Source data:
---

(* ===== verification/Hashing.v ===== *)
(** Hashing of protocol data with the streaming Poseidon hasher, the version of
    Starknet a block has, and the commitments of the state: common/src/lib.rs
    ([StarknetVersion], [StateCommitment::calculate],
    [calculate_class_commitment_leaf_hash]) and
    merkle-tree/src/contract_state.rs ([calculate_contract_state_hash]). *)

From Stdlib Require Import Ascii String ZArith Lia Bool List Zmod.
From S2P Require Import Prelude Bytes Words Montgomery MontgomeryFacts MontBytes NumberTheory Fields Felt.
From S2P Require Import Poseidon Pedersen.
Import ListNotations.
Local Open Scope Z_scope.

(** ** What is written to a hasher *)

(** The argument of [hasher.write], a conversion to [MontFelt] that may panic. *)
Abbreviation word := (outcome limbs).

Definition felt_word (f : Felt) : word := Ret (mont_of_felt f).

(** [MontFelt::from(u64)] and [MontFelt::from(u128)] *)
Definition u64_word (u : Z) : word := let! f := from_u64 u in Ret (mont_of_felt f).
Definition u128_word (u : Z) : word := let! f := from_u128 u in Ret (mont_of_felt f).

(** [felt_bytes!(b"..")] *)
Definition felt_bytes (s : string) : outcome Felt := unwrap_result (felt_from_be_slice (bytes_of_string s)).
Definition tag_word (s : string) : word := let! f := felt_bytes s in Ret (mont_of_felt f).

(** [MontFelt::from_be_bytes] *)
Definition bytes_word (bytes : list Z) : word := Ret (@from_be_bytes MontFelt bytes).

Fixpoint write_all (hasher : PoseidonHasher) (words : list word) : outcome PoseidonHasher :=
  match words with
  | [] => Ret hasher
  | w :: words => let! x := w in write_all (@hasher_write MontFelt hasher x) words
  end.

(** [hasher.finish()] after the words are written to a new hasher. *)
Definition hash_limbs (words : list word) : outcome limbs :=
  let! hasher := write_all hasher_new words in
  Ret (@hasher_finish MontFelt hasher).

(** [hasher.finish().into()] *)
Definition hash_words (words : list word) : outcome Felt :=
  let! h := hash_limbs words in
  felt_of_mont h.

(** ** Versions *)

Record StarknetVersion : Type := MkVersion { major : Z; minor : Z; patch : Z; build : Z }.

(** The derived lexicographic order. *)
Definition version_ltb (a b : StarknetVersion) : bool :=
  (major a <? major b) || ((major a =? major b) &&
  ((minor a <? minor b) || ((minor a =? minor b) &&
  ((patch a <? patch b) || ((patch a =? patch b) && (build a <? build b)))))).

Definition V_0_11_1 : StarknetVersion := MkVersion 0 11 1 0.
Definition V_0_13_2 : StarknetVersion := MkVersion 0 13 2 0.
Definition V_0_13_4 : StarknetVersion := MkVersion 0 13 4 0.
Definition V_0_14_0 : StarknetVersion := MkVersion 0 14 0 0.

(** [u32::from_le_bytes] and [to_le_bytes] *)
Definition as_u32 (v : StarknetVersion) : Z := from_be [build v; patch v; minor v; major v].

Definition from_u32 (version : Z) : StarknetVersion :=
  match rev (to_be 4 version) with
  | [a; b; c; d] => MkVersion a b c d
  | _ => MkVersion 0 0 0 0
  end.

(** The decimal digits of a [u8]. *)
Definition dec_u8 (n : Z) : list Z :=
  if n <? 10 then [48 + n]
  else if n <? 100 then [48 + n / 10; 48 + n mod 10]
  else [48 + n / 100; 48 + n / 10 mod 10; 48 + n mod 10].

Definition dot : list Z := [46].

---

§ WORK TO COMPLETE:
Your answer should be only a number: how many lines in the records hold the word "match".

§ TASK RESPONSE:
2